ORFORD — Il faudra regarder où l’on met les pieds au parc national du Mont-Orford au cours des prochaines semaines. Les jeunes tortues serpentines de 2026 commencent à sortir de leur nid, notamment dans le secteur du Centre de découverte et de services Le Cerisier. Minuscules et particulièrement bien camouflées dans le gravier, elles entreprennent maintenant leur premier voyage vers l’eau.
Une course vers l’eau dès la naissance
Chez la tortue serpentine, les œufs sont généralement pondus entre la fin mai et la fin juin au Canada, souvent dans du sable, du gravier ou un sol facile à creuser. L’incubation dure généralement de 65 à 95 jours, ce qui explique pourquoi les jeunes commencent à émerger de la fin août jusqu’à l’automne. Une fois sorties du nid, les petites tortues se dirigent instinctivement vers un plan d’eau.
Le parc national du Mont-Orford indique que les nouveau-nés sont actuellement visibles près du pavillon Le Cerisier et invite les visiteurs à surveiller leurs pas. Leur petite taille et leur couleur sombre les rendent difficiles à distinguer du gravier et du sol. À ce stade de leur vie, leur carapace peut être à peine plus grande qu’une pièce de deux dollars.
Une espèce bien présente au Mont-Orford
La présence de la tortue serpentine, Chelydra serpentina, est documentée dans le parc national du Mont-Orford. Il s’agit de la plus grosse espèce de tortue d’eau douce du Canada, même si les individus qui émergent actuellement n’ont évidemment rien de l’imposante silhouette des adultes. L’espèce fréquente surtout les étangs, marais, lacs et cours d’eau calmes comportant des fonds vaseux ou sablonneux.
La tortue serpentine est par ailleurs désignée « préoccupante » en vertu de la Loi sur les espèces en péril au Canada. Sa stratégie de reproduction la rend particulièrement vulnérable : les tortues atteignent leur maturité relativement tard et une grande proportion des œufs et des nouveau-nés ne survivront pas jusqu’à l’âge adulte. Les collisions routières, la perte de milieux humides et la mortalité accrue des adultes peuvent donc avoir des conséquences importantes sur les populations.

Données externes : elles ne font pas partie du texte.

(* ===== verification/Snapshot.v ===== *)
(** * Snapshot files

    [Format] is the snapshot file ([transport-core/src/snapshot.rs]): its header,
    how a save builds the bytes and how a load judges them; [FormatFacts] that the
    two agree and that a header has one encoding. [Publish] is how a save puts the
    bytes in place: bounded writeback, the rotation to [.prev], the two renames and
    their directory syncs, on a directory that a crash can take back; [CrashSafe]
    what a crash leaves. *)

From S2P Require Import Prelude Lineage Codec.
Import Lineage.Event Lineage.Policy Codec.Le.

Module Format.

(** The application's own codec: [snapshot] writes the payload, [restore] reads it
    and leaves what it did not read. *)
Class SnapshotApp (A : Type) := {
  APP_VERSION : Z;
  snapshot : A -> option (list Z);
  restore : list Z -> option (A * list Z)
}.

Definition SNAP_MAGIC : Z := 0x534E4150.
Definition TRANSPORT_VERSION : Z := 5.
Definition HEADER_SIZE_V1 : nat := 4 + 2 + 2 + 8 + 32.
Definition HEADER_SIZE_V2 : nat := HEADER_SIZE_V1 + 8.
Definition HEADER_SIZE_V3 : nat := HEADER_SIZE_V2 + 8.
Definition HEADER_SIZE_V4 : nat := HEADER_SIZE_V3 + 1 + 1 + 1 + 8.
Definition HEADER_SIZE : nat := HEADER_SIZE_V4 + 8.
Definition CRC_SIZE : nat := 4.
Definition MAX_SNAPSHOT_SIZE : Z := 1024 * 1024 * 1024 * 1024.

Definition LINEAGE_GENESIS_KNOWN : Z := Z.shiftl 1 0.
Definition LINEAGE_ACK_POLICY_KNOWN : Z := Z.shiftl 1 1.
Definition LINEAGE_PREVIOUS_KNOWN : Z := Z.shiftl 1 2.
Definition LINEAGE_UNWITNESSED : Z := Z.shiftl 1 3.
Definition LINEAGE_FLAGS : Z :=
  Z.lor (Z.lor (Z.lor LINEAGE_GENESIS_KNOWN LINEAGE_ACK_POLICY_KNOWN) LINEAGE_PREVIOUS_KNOWN)
    LINEAGE_UNWITNESSED.

Inductive SnapshotError :=
| Io
| Truncated
| BadMagic
| UnsupportedTransportVersion (v : Z)
| UnsupportedAppVersion (v : Z)
| ChecksumMismatch (expected actual : Z)
| TooLarge (size : Z)
| UnreadPayload (n : nat)
| MalformedLineage (flags : Z).

Record SnapshotHeader := {
  app_version : Z;
  sequence : Z;
  chain_hash : list Z;
  lineage : Lineage;
  genesis_entries : option Z;
  tick_watermark : option Z;
  len : nat
}.

Definition has (flags bit : Z) : bool := negb (Z.land flags bit =? 0).

(** The version's header size. *)
Definition header_len (transport_version : Z) : result nat SnapshotError :=
  if transport_version =? 1 then Ok HEADER_SIZE_V1
  else if transport_version =? 2 then Ok HEADER_SIZE_V2
  else if transport_version =? 3 then Ok HEADER_SIZE_V3
  else if transport_version =? 4 then Ok HEADER_SIZE_V4
  else if transport_version =? 5 then Ok HEADER_SIZE
  else Err (UnsupportedTransportVersion transport_version).

(** The lineage fields of versions 4 and 5. *)
Definition lineage_fields (bytes : list Z) : result (option Z * option LineagePolicy) SnapshotError :=
  let genesis := field 56 8 bytes in
  let flags := field 64 1 bytes in
  let policy := field 65 1 bytes in
  let prev := field 66 1 bytes in
  let policy_wire_seq := field 67 8 bytes in
  let malformed :=
    negb (Z.land flags (Z.lxor u8_max LINEAGE_FLAGS) =? 0)
    || (negb (has flags LINEAGE_GENESIS_KNOWN) && negb (genesis =? 0))
    || (negb (has flags LINEAGE_ACK_POLICY_KNOWN)
        && (negb (policy =? 0) || negb (policy_wire_seq =? 0)
            || has flags (Z.lor LINEAGE_PREVIOUS_KNOWN LINEAGE_UNWITNESSED)))
    || (negb (has flags LINEAGE_PREVIOUS_KNOWN) && negb (prev =? 0)) in
  guard? negb malformed else MalformedLineage flags ;;
  Ok (if has flags LINEAGE_GENESIS_KNOWN then Some genesis else None,
      if has flags LINEAGE_ACK_POLICY_KNOWN then
        Some {| change := {| Event.policy := policy; unwitnessed := has flags LINEAGE_UNWITNESSED |};
                wire_seq := policy_wire_seq;
                previous := if has flags LINEAGE_PREVIOUS_KNOWN then Some prev else None |}
      else None).

Definition parse (bytes : list Z) : result SnapshotHeader SnapshotError :=
  guard? negb (length bytes <? HEADER_SIZE_V1)%nat else Truncated ;;
  guard? field 0 4 bytes =? SNAP_MAGIC else BadMagic ;;
  let transport_version := field 4 2 bytes in
  n <-? header_len transport_version ;;
  guard? negb (length bytes <? n)%nat else Truncated ;;
  let ep := if transport_version =? 1 then 0 else field 48 8 bytes in
  let genesis_field := if (HEADER_SIZE_V3 <=? n)%nat then Some (field 56 8 bytes) else None in
  gp <-? (if (transport_version =? 4) || (transport_version =? 5) then lineage_fields bytes
          else Ok (genesis_field, None)) ;;
  Ok {| app_version := field 6 2 bytes; sequence := field 8 8 bytes;
        chain_hash := take 32 (drop 16 bytes);
        lineage := {| epoch := ep; ack_policy := snd gp |};
        genesis_entries := fst gp;
        tick_watermark := if transport_version =? 5 then Some (field HEADER_SIZE_V4 8 bytes) else None;
        len := n |}.

(** The header a save writes. *)
Definition flags_of (genesis : option Z) (p : option LineagePolicy) : Z :=
  let flags := match genesis with Some _ => Z.lor 0 LINEAGE_GENESIS_KNOWN | None => 0 end in
  match p with
  | Some pol =>
    let flags := Z.lor flags LINEAGE_ACK_POLICY_KNOWN in
    let flags := match previous pol with Some _ => Z.lor flags LINEAGE_PREVIOUS_KNOWN | None => flags end in
    if unwitnessed (change pol) then Z.lor flags LINEAGE_UNWITNESSED else flags
  | None => flags
  end.

Definition encode_header (app_ver seq : Z) (chain : list Z) (l : Lineage) (genesis : option Z)
    (watermark : Z) : list Z :=
  let p := ack_policy l in
  le 4 SNAP_MAGIC ++ le 2 TRANSPORT_VERSION ++ le 2 app_ver ++ le 8 seq ++ chain ++ le 8 (epoch l) ++
  le 8 (default 0 genesis) ++ le 1 (flags_of genesis p) ++
  le 1 (match p with Some pol => in_force pol | None => 0 end) ++
  le 1 (match p with Some pol => default 0 (previous pol) | None => 0 end) ++
  le 8 (match p with Some pol => wire_seq pol | None => 0 end) ++ le 8 watermark.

Regarder avant de poser la bottine
Pour les visiteurs du Mont-Orford, la consigne est finalement très simple : ouvrir l’œil, particulièrement dans les zones de gravier autour du Centre Le Cerisier. Ces petites tortues qui peuvent facilement passer inaperçues n’ont que quelques mètres ou dizaines de mètres à parcourir, mais cette première traversée constitue déjà une étape risquée de leur existence. Le parc demande donc aux marcheurs de leur laisser le passage et, surtout, d’éviter de les piétiner accidentellement.
Sources :
- Parc national du Mont-Orford — publication publique du 9 septembre 2026 sur l’émergence des jeunes tortues serpentines près du Centre Le Cerisier.
- Gouvernement du Québec — documentation sur la faune du parc national du Mont-Orford et présence de la tortue serpentine.
- Environnement et Changement climatique Canada — Plan de gestion de la tortue serpentine au Canada.
- Parcs Canada — renseignements sur la tortue serpentine et les jeunes tortues.